Solution Best Practices
Pre-Filtering Accuracy in Vector Searches
Users of our vector database sometimes face challenges with pre-filtering, particularly when trying to distinguish between closely related search terms. For example, a search for "Northern Africa" might erroneously pull up results for "Southern Africa" because traditional vector search methods can't effectively differentiate between the two.
For those looking to refine their search capabilities, we suggest considering an external fuzzy filtering solution such as the rapidfuzz library to enhance the precision of search results. By creating a synonym list relevant to your domain, you can ensure that searches are not only comprehensive but also contextually accurate. See this link for more information
Selecting the Right AWS EC2 Instance for Marqo Docker Containers
Running Marqo Docker containers on AWS EC2 instances may fail due to insufficient resources or compatibility issues with certain Ubuntu versions and cgroup configurations.
Ensure your AWS EC2 instance is appropriately sized and your Ubuntu version is compatible with Marqo's requirements. Start with an instance that has at least 2 vCPUs and 8GB RAM, like the t2.large. Marqo can struggle on smaller instances, like the t2.micro, due to limited memory and processing power.
Selecting Appropriate Models and Optimal Weights for Multimodal Search with Marqo
Choosing the right models and determining the optimal balance between text and image weights for multimodal search indexing is crucial for performance but can be complex and nuanced.
Follow these guidelines to streamline the selection of models and weights for multimodal searches using Marqo:
- Understand Your Data: The nature of your data should guide the model and weight choice.
- For text-rich content, prioritize text weights.
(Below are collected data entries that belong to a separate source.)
(* ===== verification/Cli.v ===== *)
(** * The command-line tool and the repository's plug-ins put together

    [src/src/kernel/config_manager.cpp] and [src/tools/cli/main.cpp] over the
    plug-in manager of [Modules]; and what loading the plug-ins of the repository
    does to a process.  The text of the configuration is parsed by
    a vendored library; the model starts from the document it yields and writes
    out what its accesses do: an absent member reads as null, and a value of
    another kind throws. *)
From S2P Require Import Prelude SimMem Topology Vfs Modules Plugins.
From stdpp Require Import gmap strings.

#[local] Open Scope Z_scope.

(** ** The configuration *)
Record PluginConfig := PC_ {
  pc_name : string;
  pc_path : string;
  pc_depends : list string
}.
Abbreviation configs := (gmap string PluginConfig).

(** [j[key]]; [None]: the access throws. *)
Definition index (key : string) (j : json) : option json :=
  match j with
  | JNull => Some JNull
  | JObject l => Some (default JNull (Topology.assoc key l))
  | _ => None
  end.
(** What a loop over a value goes through: a value that is no container goes
    through itself. *)
Definition elements (j : json) : list json :=
  match j with
  | JNull => []
  | JArray l => l
  | JObject l => map snd l
  | _ => [j]
  end.
Definition read_config (item : json) : option PluginConfig :=
  name ← index "name" item ≫= get_string;
  path ← index "path" item ≫= get_string;
  deps ← index "depends" item;
  depends ← mapM get_string (elements deps);
  Some (PC_ name path depends).
(** The loop; what was read before an exception stays. *)
Fixpoint read_configs (items : list json) (c : configs) : bool * configs :=
  match items with
  | [] => (true, c)
  | item :: items =>
      match read_config item with
      | None => (false, c)
      | Some p => read_configs items (<[pc_name p := p]> c)
      end
  end.

(** The file: it cannot be opened, does not parse, or holds a document. *)
Inductive config_file := NoFile | NoDocument | Document (j : json).
Inductive load_result := LoadReturns (rc : Z) (c : configs) | LoadThrows (c : configs).
Definition load_from_file (f : config_file) (c : configs) : load_result :=
  match f with
  | NoFile => LoadReturns (-1) c
  | NoDocument => LoadThrows c
  | Document j =>
      match index "plugins" j with
      | None => LoadThrows c
      | Some ps =>
          match read_configs (elements ps) c with
          | (true, c) => LoadReturns 0 c
          | (false, c) => LoadThrows c
          end
      end
  end.

(** ** The tool *)
Section Cli.
  Context {W : Type} (dlopen_mod : string -> @dl_answer W) (exists_ : string -> bool).

  (** A process: the manager's table, the loader's, and the exit code.  An
      exception that nobody catches ends the process. *)
Record cli_state := Cli_ {
    cli_plugins : gmap string (@PluginInfo W);
    cli_loader : @loader W
  }.
Definition cli_start (w : W) : cli_state := Cli_ ∅ (Loader_ ∅ [] w).
Inductive cli_result :=
  | Exits (rc : Z) (st : cli_state)
  | Terminates.

Definition manager_load (path : string) (st : cli_state) : option cli_state :=
    '(_, p, l) ← pm_load_plugin dlopen_mod (exists_ path) path (cli_plugins st) (cli_loader st);
    Some (Cli_ p l).
Definition manager_unload (name : string) (st : cli_state) : cli_state :=
    let '(_, p, l) := pm_unload_plugin name (cli_plugins st) (cli_loader st) in Cli_ p l.
  (** The look-up in the configuration and the load, of [load] and [reload]. *)
Definition load_configured (name : string) (c : configs) (st : cli_state) : cli_result :=
    match c !! name with
    | None => Exits (-1) st
    | Some p => match manager_load (pc_path p) st with Some st => Exits 0 st | None => Terminates end
    end.

  (** [argv] without the name of the program. *)
Definition cli_main (argv : list string) (f : config_file) (w : W) : cli_result :=
    match argv with
    | [] => Exits (-1) (cli_start w)
    | cmd :: args =>
        match load_from_file f ∅ with
        | LoadThrows _ => Terminates
        | LoadReturns _ c =>
            let st := cli_start w in
            if bool_decide (cmd = "list") then Exits 0 st
            else match args with
                 | name :: _ =>
                     if bool_decide (cmd = "load") then load_configured name c st
                     else if bool_decide (cmd = "unload") then Exits 0 (manager_unload name st)
                     else if bool_decide (cmd = "reload") then load_configured name c (manager_unload name st)
                     else Exits (-1) st
                 | [] => Exits (-1) st
                 end
        end
    end.

  (** A process of the tool starts with empty tables, so [unload] changes nothing
      and succeeds whatever it is given, [reload] is [load], and [load]
      initialises a plug-in exactly when its file is there, exports a module and
      the module depends on nothing; it returns 0 for every configured name. *)
Theorem cli_commands f w c (Hload : load_from_file f ∅ = LoadReturns 0 c) :
    (forall name, cli_main ["unload"; name] f w = Exits 0 (cli_start w)) /\
    (forall name, cli_main ["reload"; name] f w = cli_main ["load"; name] f w) /\
    (forall name, c !! name = None -> cli_main ["load"; name] f w = Exits (-1) (cli_start w)) /\
    (forall name p m n, c !! name = Some p -> dlopen_mod (pc_path p) = DlModule m -> m_name m = Some n ->
       exists st, cli_main ["load"; name] f w = Exits 0 st /\
       let runs := exists_ (pc_path p) && bool_decide (default [] (m_depends m) = []) in
       let '(rc, w') := match m_init m with Some init => init w | None => (0, w) end in
       world (cli_loader st) = (if runs then w' else w) /\
       (is_Some (cli_plugins st !! n) <-> runs = true /\ rc = 0) /\
       opens (cli_loader st) = (if runs && (rc =? 0) then [pc_path p] else [])).
  Proof.
    unfold cli_main. rewrite Hload. simpl. split; [done|]. split; [done|].
    split; [by intros name Hn; unfold load_configured; rewrite Hn|].
    intros name p m n Hn Hm Hname. unfold load_configured, manager_load, pm_load_plugin. rewrite Hn. simpl.
    assert (Hnone : is_Some ((∅ : gmap string (@PluginInfo W)) !! n) -> False) by (rewrite lookup_empty; by intros [? [=]]).
    destruct (exists_ (pc_path p)) eqn:He; simpl.
    2: { eexists. split; [done|]. simpl. destruct (m_init m) as [f0|]; [destruct (f0 w) as [rc w']|];
         (split; [done|split; [|done]]; split; [by intros H%Hnone|by intros [? _]]). }
    rewrite Hm, Hname. set (dl_close := dlclose (W := W)).
    assert (Hclose : forall l p', opens (dl_close p' l) = remove_one p' (opens l)) by done.
    assert (Hworld : forall l p', world (dl_close p' l) = world l) by done. clearbody dl_close.
    destruct (m_depends m) as [[|d ds]|]; simpl.
    1,3: destruct (m_init m) as [f0|]; simpl; [destruct (f0 w) as [rc w']; destruct (Z.eqb_spec rc 0) as [->|Hr]; simpl|].
    1,3,4,6: eexists; split; [done|]; simpl; split; [done|]; split; [|done]; rewrite lookup_insert_eq; split; [done|by eexists].
    1,2: eexists; split; [done|]; simpl; rewrite Hworld, Hclose; split; [done|];
         rewrite lookup_delete_eq; rewrite ?(proj2 (Z.eqb_neq _ _) Hr); simpl; rewrite bool_decide_eq_true_2 by done;
         split; [|done]; split; [by intros [? [=]]|by intros [_ ?]].
    rewrite lookup_empty. simpl. eexists. split; [done|]. simpl. rewrite Hworld, Hclose. simpl. rewrite bool_decide_eq_true_2 by done.
    destruct (m_init m) as [f0|]; [destruct (f0 w) as [rc w']|];
      (split; [done|split; [|done]]; split; [by intros H%Hnone|by intros [? _]]).
  Qed.
End Cli.

Module CliSamples.
(** [plugins/plugins.json], and what its paths hold. *)
Definition entry (name path : string) (deps : list string) : json :=
  JObject [("name", JString name); ("path", JString path); ("depends", JArray (map JString deps))].
Definition plugins_json : config_file := Document (JObject [("_note", JString "This file is documentation."); ("plugins", JArray
  [entry "memory" "build/drivers/plugin_sample_memory.so" []; entry "serial" "build/drivers/plugin_sample_serial.so" [];
   entry "gpu_driver" "build/plugins/gpu_driver/gpu_driver_plugin.so" []; entry "iommu" "plugins/plugin_iommu_driver.so" ["pci"]])]).
Definition files_in_plugins : list (string * string) :=
  [("plugins/plugin_iommu_driver.so", "plugin_iommu_driver.so"); ("plugins/plugins.json", "plugins.json");
   ("plugins/plugin_gpu_driver.so", "plugin_gpu_driver.so"); ("plugins/libnet_driver_plugin.so", "libnet_driver_plugin.so");
   ("plugins/plugin_pci_driver.so", "plugin_pci_driver.so"); ("plugins/plugin_sample_serial.so", "plugin_sample_serial.so")].
Definition linker (a : gpu_answers) (path : string) : @dl_answer process :=
  if bool_decide (path = "plugins/plugin_iommu_driver.so") then DlModule iommu_module
  else if bool_decide (path = "plugins/plugin_pci_driver.so") then DlModule pci_module
  else if bool_decide (path = "plugins/libnet_driver_plugin.so") then DlModule net_module
  else if bool_decide (path = "plugins/plugin_gpu_driver.so") then DlModule (gpu_module a)
  else if bool_decide (path = "build/plugins/gpu_driver/gpu_driver_plugin.so") then DlModule (gpu_module a)
  else if bool_decide (path = "build/drivers/plugin_sample_memory.so") then DlModule sample_memory_module
  else if bool_decide (path = "build/drivers/plugin_sample_serial.so") then DlModule sample_serial_module
  else if bool_decide (path = "plugins/plugin_sample_serial.so") then DlModule sample_serial_module
  else DlFails.
Definition nodes (st : @loader process) : list string := list_devices (vfs (world st)).
Definition names_loaded (st : @loader process) : list (string * Z) := (fun nm => (nm.1, pi_ref_count nm.2)) <$> map_to_list (loaded st).
End CliSamples.
Import CliSamples.
#[local] Existing Instance first_min_heap.

(** Loading the directory of the build: the plug-ins whose files have the prefix
    come up and their nodes appear; the network plug-in's file has another
    name and is passed over. *)
Example repository_plugins :
  match load_plugins (linker good_answers) (Some files_in_plugins) (Loader_ ∅ [] process_start) with
  | Some (rc, st) =>
      rc = 0 /\ names_loaded st ≡ₚ [("serial", 0); ("gpu_driver", 0); ("pci_driver", 1); ("iommu_driver", 0)] /\
      nodes st ≡ₚ ["ttyS0"; "gpgpu0"]
  | None => False
  end.
Proof. vm_compute. split; [reflexivity|]. split; apply (bool_decide_unpack _); vm_compute; exact I. Qed.
(** A plug-in that cannot start is left out, and the call succeeds all the same. *)
Example repository_without_gpu :
  match load_plugins (linker bad_doorbell) (Some files_in_plugins) (Loader_ ∅ [] process_start) with
  | Some (rc, st) => rc = 0 /\ nodes st = ["ttyS0"] /\ loaded st !! "gpu_driver" = None
  | None => False
  end.
Proof. vm_compute. repeat split. Qed.
(** Unloading takes the nodes away, in either order of the two that depend on
    each other. *)
Example repository_unloads :
  match load_plugins (linker good_answers) (Some files_in_plugins) (Loader_ ∅ [] process_start) with
  | Some (_, st) =>
      map (fun names => let st := unload_plugins names st in (nodes st, names_loaded st, opens st, live_contexts (world st)))
        [["pci_driver"; "iommu_driver"; "gpu_driver"; "serial"]; ["serial"; "iommu_driver"; "gpu_driver"; "pci_driver"]]
      = [([], [], [], 0); ([], [], [], 0)]
  | None => False
  end.
Proof. vm_compute. reflexivity. Qed.

Definition configured : configs :=
  match load_from_file plugins_json ∅ with LoadReturns _ c => c | LoadThrows c => c end.
Lemma cli_commands_witness :
  (exists st, cli_main (linker good_answers) (fun _ => true) ["load"; "memory"] plugins_json process_start = Exits 0 st /\
     is_Some (cli_plugins st !! "sample")) /\
  (exists st, cli_main (linker good_answers) (fun _ => true) ["load"; "iommu"] plugins_json process_start = Exits 0 st /\
     ~ is_Some (cli_plugins st !! "iommu_driver")).
Proof.
  assert (H : load_from_file plugins_json ∅ = LoadReturns 0 configured) by (vm_compute; reflexivity).
  destruct (cli_commands (linker good_answers) (fun _ => true) plugins_json process_start configured H) as (_ & _ & _ & Hl).
  split.
  - destruct (Hl "memory" (PC_ "memory" "build/drivers/plugin_sample_memory.so" []) sample_memory_module "sample") as (st & Hst & _ & Hp & _);
      [vm_compute; reflexivity..|]. exists st. split; [exact Hst|]. apply Hp. by split.
  - destruct (Hl "iommu" (PC_ "iommu" "plugins/plugin_iommu_driver.so" ["pci"]) iommu_module "iommu_driver") as (st & Hst & _ & Hp & _);
      [vm_compute; reflexivity..|]. exists st. split; [exact Hst|]. intros Hs. apply Hp in Hs as [Hs _].
    vm_compute in Hs. discriminate.
Defined.
(** The exit code does not tell that the plug-in failed to start. *)
Lemma cli_hides_failure :
  match cli_main (linker bad_doorbell) (fun _ => true) ["load"; "gpu_driver"] plugins_json process_start with
  | Exits rc st => rc = 0 /\ cli_plugins st !! "gpu_driver" = None
  | Terminates => False
  end.
Proof. vm_compute. by split. Qed.
(** A plug-in is unloaded by the name its module exports, not by the one it is
    configured under. *)
Lemma unload_by_module_name :
  match cli_main (linker good_answers) (fun _ => true) ["load"; "memory"] plugins_json process_start with
  | Exits _ st => (pm_unload_plugin "memory" (cli_plugins st) (cli_loader st)).1.1 = -1 /\
                  (pm_unload_plugin "sample" (cli_plugins st) (cli_loader st)).1.1 = 0
  | Terminates => False
  end.
Proof. vm_compute. by split. Qed.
An xlm b-32 model with a balanced or slightly text-favored weight distribution (e.g., 50/50 or 60/40 image/text) often yields the best results.
- For data where images carry more information, like stock images, increase the image weight. Use the default model with a higher image weight proportion (80/20, 90/10, or 95/5 image/text).
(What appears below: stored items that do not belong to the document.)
(** * R+ : lexer, expression parser, bytecode compiler and register VM

    A shallow embedding of the R+ tool chain and the properties of it that
    the specification states.  Every definition follows the C++ function of
    the same name; the file is organised as the sources are:

    - [VM]        the register machine           (vm.cpp)
    - [Compiler]  the AST to bytecode lowering   (compiler.cpp)
    - [Lexer]     the scanner                    (lexer.cpp)
    - [Parser]    the expression parser          (parser.cpp)

    Definitions come first, the theorems about them after. *)

From Stdlib Require Import ZArith Lia Ascii String.
From stdpp Require Import base tactics option list strings gmap pretty.

Local Open Scope Z_scope.

(* ===================================================================== *)
(** * Machine integers *)
(* ===================================================================== *)

(** An unsigned [w]-bit integer is a [Z] reduced modulo [2^w]. *)
Definition wrap (w : Z) (x : Z) : Z := x mod 2 ^ w.

(** [uint64_t] and, on the LP64 targets the project builds for, [size_t]. *)
Definition u64 (x : Z) : Z := wrap 64 x.

(** [static_cast<int64_t>] of a [uint64_t]: two's complement. *)
Definition to_int64 (x : Z) : Z :=
  if x <? 2 ^ 63 then x else x - 2 ^ 64.

(** [static_cast<uint32_t>] of a [uint64_t]. *)
Definition u32 (x : Z) : Z := wrap 32 x.

(* ===================================================================== *)
(** * The register VM (vm.cpp) *)
(* ===================================================================== *)

Module VM.

(** Modelled from the spec: the header of the register VM (class [VM],
    [Instruction], [OpCode], [NUM_REGISTERS]) is not among the sources.
    "A 16-slot register file"; the opcodes are those [execute_instruction]
    dispatches on, [UNKNOWN] standing for any other value of the enum (the
    [default:] branch); the instruction fields are the ones the handlers
    read. *)
Definition NUM_REGISTERS : nat := 16.

Inductive OpCode : Set :=
| ADD | SUB | MUL | DIV | MOD
| AND | OR | XOR | SHL | SHR
| LOAD | STORE | LOADIMM
| PUSH | POP
| JMP | JZ | JNZ | JLT | JLE | JGT | JGE | CALL | RET
| CMP
| NOP | HALT
| UNKNOWN.

#[global] Instance OpCode_eq_dec : EqDecision OpCode.
Proof. solve_decision. Defined.

Record Instruction : Set := mkInstr {
  opcode : OpCode;
  dest : nat;
  operand1 : nat;
  operand2 : nat;
  immediate : Z
}.

(** The fields of [class VM] that the instruction handlers touch.  Memory
    regions are byte lists; [registers] has [NUM_REGISTERS] entries, each a
    [uint64_t]. *)
Record VM : Type := mkVM {
  heap : list Z;
  stack : list Z;
  heap_size : Z;
  stack_size : Z;
  registers : list Z;
  call_stack : list Z;
  pc : Z;
  sp : Z;
  fp : Z;
  halt_flag : bool
}.

(** [VM::VM(size_t heap_size, size_t stack_size)]: zeroed memory and
    registers, an empty call stack. *)
Definition init (heap_size stack_size : Z) : VM :=
  mkVM (replicate (Z.to_nat heap_size) 0) (replicate (Z.to_nat stack_size) 0)
       heap_size stack_size (replicate NUM_REGISTERS 0) [] 0 0 0 false.

Definition set_heap (h : list Z) (vm : VM) : VM :=
  mkVM h (stack vm) (heap_size vm) (stack_size vm) (registers vm)
       (call_stack vm) (pc vm) (sp vm) (fp vm) (halt_flag vm).
Definition set_stack (s : list Z) (vm : VM) : VM :=
  mkVM (heap vm) s (heap_size vm) (stack_size vm) (registers vm)
       (call_stack vm) (pc vm) (sp vm) (fp vm) (halt_flag vm).
Definition set_registers (r : list Z) (vm : VM) : VM :=
  mkVM (heap vm) (stack vm) (heap_size vm) (stack_size vm) r
       (call_stack vm) (pc vm) (sp vm) (fp vm) (halt_flag vm).
Definition set_call_stack (c : list Z) (vm : VM) : VM :=
  mkVM (heap vm) (stack vm) (heap_size vm) (stack_size vm) (registers vm)
       c (pc vm) (sp vm) (fp vm) (halt_flag vm).
Definition set_pc (p : Z) (vm : VM) : VM :=
  mkVM (heap vm) (stack vm) (heap_size vm) (stack_size vm) (registers vm)
       (call_stack vm) p (sp vm) (fp vm) (halt_flag vm).
Definition set_sp (p : Z) (vm : VM) : VM :=
  mkVM (heap vm) (stack vm) (heap_size vm) (stack_size vm) (registers vm)
       (call_stack vm) (pc vm) p (fp vm) (halt_flag vm).
Definition set_halt_flag (b : bool) (vm : VM) : VM :=
  mkVM (heap vm) (stack vm) (heap_size vm) (stack_size vm) (registers vm)
       (call_stack vm) (pc vm) (sp vm) (fp vm) b.

(** ** Outcomes

    A member function either returns (with the machine as it left it),
    throws [std::runtime_error(msg)] (the machine as it was when the
    exception left the function), or runs into behaviour C++ leaves
    undefined (an array index or a shift count out of range). *)
Inductive outcome (A : Type) : Type :=
| Done (a : A) (vm : VM)
| Throw (msg : string) (vm : VM)
| Undefined.
Arguments Done {A} a vm.
Arguments Throw {A} msg vm.
Arguments Undefined {A}.

Definition M (A : Type) : Type := VM -> outcome A.

Definition ret {A} (a : A) : M A := fun vm => Done a vm.
Definition bind {A B} (m : M A) (k : A -> M B) : M B :=
  fun vm =>
    match m vm with
    | Done a vm' => k a vm'
    | Throw msg vm' => Throw msg vm'
    | Undefined => Undefined
    end.
Definition throw {A} (msg : string) : M A := fun vm => Throw msg vm.
Definition undefined {A} : M A := fun _ => Undefined.
Definition gets {A} (f : VM -> A) : M A := fun vm => Done (f vm) vm.
Definition modify (f : VM -> VM) : M unit := fun vm => Done tt (f vm).

Declare Scope vm_scope.
Delimit Scope vm_scope with vm.
Notation "x <- m ;; k" := (bind m (fun x => k))
  (at level 100, m at level 99, right associativity) : vm_scope.
Notation "m ;;; k" := (bind m (fun _ => k))
  (at level 100, right associativity) : vm_scope.
Local Open Scope vm_scope.

(** ** Memory *)

(** [std::memcpy(&value, mem + addr, n)] on a little-endian target, into a
    zero-initialised [uint64_t]: [None] when a byte lies outside [mem]. *)
Fixpoint load_bytes (mem : list Z) (addr : nat) (n : nat) : option Z :=
  match n with
  | O => Some 0
  | S n' =>
      match mem !! addr, load_bytes mem (S addr) n' with
      | Some b, Some v => Some (Z.lor b (Z.shiftl v 8))
      | _, _ => None
      end
  end.

(** [std::memcpy(mem + addr, &value, n)]: the [n] low bytes of [value]. *)
Fixpoint store_bytes (mem : list Z) (addr : nat) (value : Z) (n : nat)
  : option (list Z) :=
  match n with
  | O => Some mem
  | S n' =>
      if decide (addr < length mem)%nat
      then store_bytes (<[addr := Z.land value 255]> mem) (S addr)
                       (Z.shiftr value 8) n'
      else None
  end.

(** [uint64_t VM::read_memory(uint32_t addr, size_t size)] *)
Definition read_memory (addr size : Z) : M Z :=
  hs <- gets heap_size ;;
  if u64 (addr + size) >? hs then throw "Memory read out of bounds"
  else
    h <- gets heap ;;
    match load_bytes h (Z.to_nat addr) (Z.to_nat (Z.min size 8)) with
    | Some v => ret v
    | None => undefined
    end.

(** [void VM::write_memory(uint32_t addr, uint64_t value, size_t size)] *)
Definition write_memory (addr value size : Z) : M unit :=
  hs <- gets heap_size ;;
  if u64 (addr + size) >? hs then throw "Memory write out of bounds"
  else
    h <- gets heap ;;
    match store_bytes h (Z.to_nat addr) value (Z.to_nat (Z.min size 8)) with
    | Some h' => modify (set_heap h')
    | None => undefined
    end.

(** ** The byte stack *)

(** [void VM::push(uint64_t value, size_t size)] *)
Definition push (value size : Z) : M unit :=
  s <- gets sp ;;
  ss <- gets stack_size ;;
  if u64 (s + size) >? ss then throw "Stack overflow"
  else
    mem <- gets stack ;;
    match store_bytes mem (Z.to_nat s) value (Z.to_nat (Z.min size 8)) with
    | Some mem' =>
        modify (set_stack mem') ;;;
        modify (set_sp (u64 (s + size)))
    | None => undefined
    end.

(** [uint64_t VM::pop(size_t size)] *)
Definition pop (size : Z) : M Z :=
  s <- gets sp ;;
  if s <? size then throw "Stack underflow"
  else
    modify (set_sp (u64 (s - size))) ;;;
    s' <- gets sp ;;
    mem <- gets stack ;;
    match load_bytes mem (Z.to_nat s') (Z.to_nat (Z.min size 8)) with
    | Some v => ret v
    | None => undefined
    end.

(** ** Registers: [registers_[i]], unchecked *)

Definition get_reg (i : nat) : M Z :=
  rs <- gets registers ;;
  match rs !! i with
  | Some v => ret v
  | None => undefined
  end.

Definition set_reg (i : nat) (v : Z) : M unit :=
  rs <- gets registers ;;
  if decide (i < length rs)%nat
  then modify (set_registers (<[i := v]> rs))
  else undefined.

(** ** Instruction handlers *)

Section Exec.

(** Modelled from the spec: the declarations of [pc_], of the entries of
    [call_stack_] and of [Instruction::immediate] are in the missing header.
    They are taken to be one unsigned integer type of [pc_bits] bits, in
    which [instr.immediate - 1] and [pc_++] are evaluated. *)
Variable pc_bits : Z.

Definition execute_add (instr : Instruction) : M unit :=
  a <- get_reg (operand1 instr) ;;
  b <- get_reg (operand2 instr) ;;
  set_reg (dest instr) (u64 (a + b)).

Definition execute_sub (instr : Instruction) : M unit :=
  a <- get_reg (operand1 instr) ;;
  b <- get_reg (operand2 instr) ;;
  set_reg (dest instr) (u64 (a - b)).

Definition execute_mul (instr : Instruction) : M unit :=
  a <- get_reg (operand1 instr) ;;
  b <- get_reg (operand2 instr) ;;
  set_reg (dest instr) (u64 (a * b)).

Definition execute_div (instr : Instruction) : M unit :=
  a <- get_reg (operand1 instr) ;;
  b <- get_reg (operand2 instr) ;;
  if b =? 0 then throw "Division by zero"
  else set_reg (dest instr) (a / b).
- Experiment with Weights: Start with sensible weight distributions based on past empirical results.
- For image-focused data, begin with a 90/10 image/text ratio.
- For text-focused data, a 60/40 image/text ratio is a good starting point.
- Iterate and Optimize: Perform manual inspections and tweak the model and weights accordingly.
- Look for qualities like clarity, relevance, and completeness in your search results to judge the effectiveness of your current setup.
- Be prepared to swap models and adjust weights multiple times to hone in on the most effective configuration.
Customizing Search Result Presentation
The style of my results doesn’t look how I want it to or it doesn’t match my brand/platform.
One of the best ways to tailor your results is with prompting. Similar to how you can prompt LLMs you can prompt your queries (and hide this from an end user).
For example in large datasets you may have thousands of relevant items, many of which might have terrible photos. To surface only the higher images you could prefix all searches with “a high quality aesthetic photo of”. Or likewise you could add a negative query term such as “low quality photo, blurry, jpeg artefacts” with a weight of -0.5 to push these sorts of results away.
If you want results to match a style you can quite explicitly ask for them in a query prompt such as, “a stock photo of”, “an oil painting of”, “a cyberpunk neon depiction of”, etc.
The same concepts apply to text search as well.
Optimizing Document Tokenization for Search and Summarization
Finding the right balance in tokenizing lengthy documents (30-50 pages) for efficient search and summarization when using Marqo and a Language Model (LLM).
For precise search results, consider tokenizing your documents into smaller chunks, such as 1-3 sentences, and then add those as separate documents to Marqo. This increases the specificity of the embeddings. However, when broader context is needed, larger segments can capture the essence of concepts spread over multiple sentences.
A practical approach is to tokenize one paragraph (4-6 sentences) per document. Utilize Marqo's text_preprocessing feature to determine the text amount for each vector, starting with a split length of 3 and an overlap of 1 to capture a wider context. For more exact matches, a split length of 2 or 1 could be more effective.
Experiment with different models like the E5, which are adept at embedding longer text pieces (up to 512 tokens). Remember to start queries with "query: " for these models.
When working with LLMs for summarization, consider only sending them the _highlights from Marqo to stay within the token processing limit and ensure relevance. You can also expand the context around the highlights when feeding it to the LLM to balance between search specificity and the need for context in summarization.